背負うべき罪 2
士官学校の卒業間近のある夜のことだ。
俺はある手紙を握り締めていた…
ロイ宛の手紙…間違って俺に届いた上官からの…
本当に間違えたのか…?わざと俺に届くよう仕向けたんじゃ…?
その証拠に…この手紙に切手は貼られていなかった。
「牽制のつもりか…姑息な手段だな…」
ロイに手を出すな…とでも言いたいのか。それは俺のセリフだぜ…
ベッドの下に隠してあるウィスキーをコップに半分、ストレートで飲み干す。
送りつけられた写真をもう一度見返した。
クシャクシャになったしわを伸ばし、そこに写っているロイをそっと手でなぞる。
数人の男に組み敷かれ、体中に紅い痕を残し、頬に白い液が飛び散っている。
苦しそうに叫ぶその一瞬を手紙の主は写真に収めた。
そして手紙にはこう綴られている…
『国家試験合格おめでとう。君が身体を張って試験に挑んだ結果だ。
これからも君が上を目指す時は大いに相談に乗ろう。』
国家錬金術師の資格を取るのに…あいつは身体を売ったのか…?
そこまでして取りたかったのか…?
そうまでしないと取れなかったのか…?
悩んでいるようには見えなかった…
自身ありげに挑んでいた。『必ず取る』と息巻いて…
そんなに苦しんでいるんだったら…どうして俺に相談しなかったんだ…
ドンドン!
「マース!マースいるんだろう!!」
ロイ!?
「開けろよ!お前に見せたいものがるんだ!」
声が弾んでいる…何かよほど嬉しいことがあったんだな…
大体想像はつく。

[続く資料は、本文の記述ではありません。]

(** ** Reading *)

(** An open file. Its counter of block reads is an [AtomicU64] that lookups bump
    through a shared reference; it is kept outside, by whoever holds the table. *)
Record SsTable := mkSsTable {
  st_path : string;
  st_file : bytes;
  st_blocks : list BlockRef;
  st_filter : Bloom;
  st_min_key : bytes;
  st_max_key : bytes;
  st_entries : Z;
  st_bytes : Z;
}.

(** The bytes [FileExt::read_exact_at] finds in a file. *)
Definition bytes_at (path : string) (file : bytes) (offset len : Z) : result bytes :=
  if offset + len <=? zlen file then Ok (slice file offset (offset + len))
  else Err (Io path (IoError UnexpectedEof "failed to fill whole buffer")).

(** [FileExt::read_exact_at], one call. *)
Definition read_exact_at (path : string) (file : bytes) (offset len : Z) : stm World bytes :=
  call path (fun d => (bytes_at path file offset len, d)) no_effect.

(** The second half of [read_checked]: the checksum that closes the bytes. *)
Definition verified (path : string) (len : Z) (bs : bytes) : result bytes :=
  let split := len - CRC_LEN in
  if crc32 (slice bs 0 split) =? u32_at bs split then Ok (slice bs 0 split)
  else Err (Corrupt path "checksum mismatch").

Definition read_checked (path : string) (file : bytes) (offset len : Z) : stm World bytes :=
  if len <? CRC_LEN then lift (Err (Corrupt path "block shorter than its checksum"))
  else
    bs ← read_exact_at path file offset len;
    lift (verified path len bs).

(** What [read_checked] comes to when its call does not fail. *)
Definition region (path : string) (file : bytes) (offset len : Z) : result bytes :=
  if len <? CRC_LEN then Err (Corrupt path "block shorter than its checksum")
  else bs ← bytes_at path file offset len; verified path len bs.

(** The loop of [parse_index]; an entry takes at least sixteen bytes. *)
Fixpoint parse_index_entries (fuel : nat) (cursor : bytes) : option (list BlockRef) :=
  match cursor with
  | [] => Some []
  | _ =>
      match fuel with
      | O => None
      | S fuel =>
          '(first_key, cursor) ← take_field cursor;
          '(offset, cursor) ← take_u64 cursor;
          '(len, cursor) ← take_u32 cursor;
          blocks ← parse_index_entries fuel cursor;
          Some (mkBlockRef first_key offset len :: blocks)
      end
  end.

Definition parse_index (cursor : bytes) : option (bytes * bytes * list BlockRef) :=
  '(min_key, cursor) ← take_field cursor;
  '(max_key, cursor) ← take_field cursor;
  blocks ← parse_index_entries (length cursor) cursor;
  Some (min_key, max_key, blocks).

Definition sst_version_message (version : Z) : string :=
  ("format version " +:+ pretty.pretty version +:+ ", expected 2")%string.

(** What [SsTable::open] reads off the footer: where the index and the filter are,
    and how many entries there are. *)
Definition parse_footer (path : string) (file_len : Z) (footer : bytes) : result (Z * Z * Z * Z * Z) :=
  if negb (key_eqb (slice footer (FOOTER_LEN - zlen SST_MAGIC) FOOTER_LEN) SST_MAGIC) then
    Err (Corrupt path "not a sorted table")
  else
  let version := u32_at footer (FOOTER_LEN - zlen SST_MAGIC - 4) in
  if negb (version =? SST_VERSION) then Err (Corrupt path (sst_version_message version))
  else if negb (crc32 (slice footer 0 FOOTER_CHECKED) =? u32_at footer FOOTER_CHECKED) then
    Err (Corrupt path "footer checksum mismatch")
  else
  let index_offset := u64_at footer 0 in
  let index_len := u32_at footer 8 in
  let filter_offset := u64_at footer 12 in
  let filter_len := u32_at footer 20 in
  let entries := u64_at footer 24 in
  let trailer := file_len - FOOTER_LEN in
  if (trailer <? wrap64 (index_offset + index_len)) || (trailer <? wrap64 (filter_offset + filter_len))
  then Err (Corrupt path "footer points past the file")
  else Ok (index_offset, index_len, filter_offset, filter_len, entries).

Definition index_of (path : string) (index : bytes) : result (bytes * bytes * list BlockRef) :=
  ok_or (parse_index index) (Corrupt path "index is not readable").

Definition filter_in (path : string) (filter : bytes) : result Bloom :=
  ok_or (bloom_decode filter) (Corrupt path "filter is not readable").

(** [SsTable::open], the file being open already: its length, its footer, its index
    and its filter. *)
Definition sst_open (path : string) (file : bytes) : stm World SsTable :=
  file_len ← call path (fun d => (Ok (zlen file), d)) no_effect;
  if file_len <? FOOTER_LEN then lift (Err (Corrupt path "shorter than a footer"))
  else
    footer ← read_exact_at path file (file_len - FOOTER_LEN) FOOTER_LEN;
    '(index_offset, index_len, filter_offset, filter_len, entries) ← lift (parse_footer path file_len footer);
    index ← read_checked path file index_offset index_len;
    '(min_key, max_key, blocks) ← lift (index_of path index);
    filter ← read_checked path file filter_offset filter_len;
    filter ← lift (filter_in path filter);
    mret (mkSsTable path file blocks filter min_key max_key entries file_len).

(** What [sst_open] comes to when none of its calls fails. *)
Definition sst_opened (path : string) (file : bytes) : result SsTable :=
  if zlen file <? FOOTER_LEN then Err (Corrupt path "shorter than a footer")
  else
    footer ← bytes_at path file (zlen file - FOOTER_LEN) FOOTER_LEN;
    '(index_offset, index_len, filter_offset, filter_len, entries) ← parse_footer path (zlen file) footer;
    index ← region path file index_offset index_len;
    '(min_key, max_key, blocks) ← index_of path index;
    filter ← region path file filter_offset filter_len;
    filter ← filter_in path filter;
    Ok (mkSsTable path file blocks filter min_key max_key entries (zlen file)).

(** [take_record]: one record off the front of a block. *)
Definition take_record (cursor : bytes) : option (entry * bytes) :=
  '(seq, cursor) ← take_u64 cursor;
  '(kind, cursor) ← take_u8 cursor;
  '(key, cursor) ← take_field cursor;
  if kind =? KIND_SET then
    '(value, cursor) ← take_field cursor; Some ((key, (seq, Some value)), cursor)
  else if kind =? KIND_DELETE then Some ((key, (seq, None)), cursor)
  else None.

(** [scan_block]; a record takes at least thirteen bytes, so the length of the
    block is fuel enough. *)
Fixpoint scan_block_loop (fuel : nat) (cursor key : bytes) : option Lookup :=
  match cursor with
  | [] => Some Missing
  | _ =>
      match fuel with
      | O => None
      | S fuel =>
          '((rkey, (_, value)), cursor) ← take_record cursor;
          match bytes_cmp rkey key with
          | Lt => scan_block_loop fuel cursor key
          | Eq => Some (match value with Some v => Found v | None => Deleted end)
          | Gt => Some Missing
          end
      end
  end.

Definition scan_block (block key : bytes) : option Lookup := scan_block_loop (length block) block key.

(** [partition_point]: how many leading blocks satisfy the predicate, which is
    what the binary search finds on blocks it partitions. *)
Fixpoint partition_point {A} (pred : A -> bool) (l : list A) : nat :=
  match l with
  | [] => O
  | x :: l => if pred x then S (partition_point pred l) else O
  end.

(** The one block of [SsTable::get] that can hold a key, if the range and the filter
    let it through: the last whose first key is not past it. *)
Definition block_for (self : SsTable) (key : bytes) : option BlockRef :=
  if key_ltb key (st_min_key self) || key_ltb (st_max_key self) key then None
  else if negb (may_contain (st_filter self) key) then None
  else
    let candidate := partition_point (fun block => key_leb (br_first_key block) key) (st_blocks self) in
    if (0 <? candidate)%nat then st_blocks self !! (candidate - 1)%nat else None.

Definition lookup_in (path : string) (block key : bytes) : result Lookup :=
  ok_or (scan_block block key) (Corrupt path "block is not readable").

(** [SsTable::get], with the counter [block_reads] that it bumps before it reads. *)
Definition sst_get (self : SsTable) (key : bytes) : stm (Z * World) Lookup := fun '(block_reads, w) =>
  match block_for self key with
  | None => (Ok Missing, (block_reads, w))
  | Some block =>
      let block_reads := wrap64 (block_reads + 1) in
      let '(r, w) := (bs ← read_checked (st_path self) (st_file self) (br_offset block) (br_len block);
                      lift (lookup_in (st_path self) bs key)) w in
      (r, (block_reads, w))
  end.

(** What a lookup comes to when its read does not fail. *)
Definition sst_lookup (self : SsTable) (key : bytes) : result Lookup :=
  match block_for self key with
  | None => Ok Missing
  | Some block =>
      bs ← region (st_path self) (st_file self) (br_offset block) (br_len block);
      lookup_in (st_path self) bs key
  end.

(** A lookup, the counter set aside. *)
Definition sst_get_at (self : SsTable) (key : bytes) (block_reads : Z) : stm World Lookup := fun w =>
  let '(r, (_, w)) := sst_get self key (block_reads, w) in (r, w).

国家試験の合格を知らせに来たんだ…
ドアを開け、その外にいる人物を招き入れた。
ロイはワインとグラスを手にドカドカと入り込み、雑然としているテーブルの上の物を
手ですべて一掃し、そこにワイングラスを置きワインを注ぐ。
そして洋紙に金箔の印が押された証書を見せ、ポケットから銀の時計を取り出した。
「ほら!ついにやったぞ!国家錬金術師の資格を取ったんだ!」
「大総統閣下から『焔』の二つ名も頂いた!俺は夢の第一歩に近づいたんだ!」
嬉しそうに笑いながら、ワイングラスを手に取り、もう一つを俺の手に押し付けた。
「なんて顔しているんだ!マース!ほら!一緒に祝ってくれないのか!?」
グラスを合わせ、それを飲み干す。
俺も一気に飲み干すと、そのグラスをテーブルに置いた。
「マース…?どうしたんだ…?喜んでくれないのか?」
「喜べるか!こんな手紙見せられて!」
無神経に喜ぶロイを見て、俺は酒の勢いもあったのかもしれない…怒鳴りながら写真を投げつけた。
写真を手にとるロイの手が僅かに震えている…
見る見る顔が青ざめていく…
「手紙には上官からのありがたい言葉が書いてあったぞ!」
「な…んて…」
「お前が身体を張って試験に挑んだ結果、合格したと…」
ロイがカッと眼を見開いて俺をみる。
ロイ…お前本当に…?
「ちが…う!!これは違う!俺は実力で試験に合格したんだ!」
「じゃ、この写真は何だ!」
「それは…」
「試験官に身体を売って、その試験内容を手に入れたんじゃないのか!?」
バシッ!!
ロイが俺を殴り、俺はテーブルごとひっくり返ってしまった。
「俺は…自分の力でこの銀時計を手に入れたんだ!国家錬金術師の資格はそんなに生易しいもので手に入れることなど出来ない!」
「その写真は…身体と引き換えに試験内容を渡すといってきた上官達に薬を盛られ強姦されたんだ…」
「俺は拒否したんだ!そんな卑怯なまねをしてまで取りたくないと!」
「そこまで俺は落ちぶれていないと!」
「マース!お前は俺を信じないのか!?」
ロイが眼に涙をためて両手を握り締めている。
信じたいよ…ロイ…お前を信じたい…
だが、今までのお前の噂を聞いていると…
「お前は…試験の度に教官に身体を売ってパスしてきたそうじゃないか…」
だからお前は常に主席だった…
「そんな…噂、まさか信じてたのか…?」
信じたくなかった…だが、お前の首や、胸にうっすらと残る情事の痕を、俺は何度も目にしている。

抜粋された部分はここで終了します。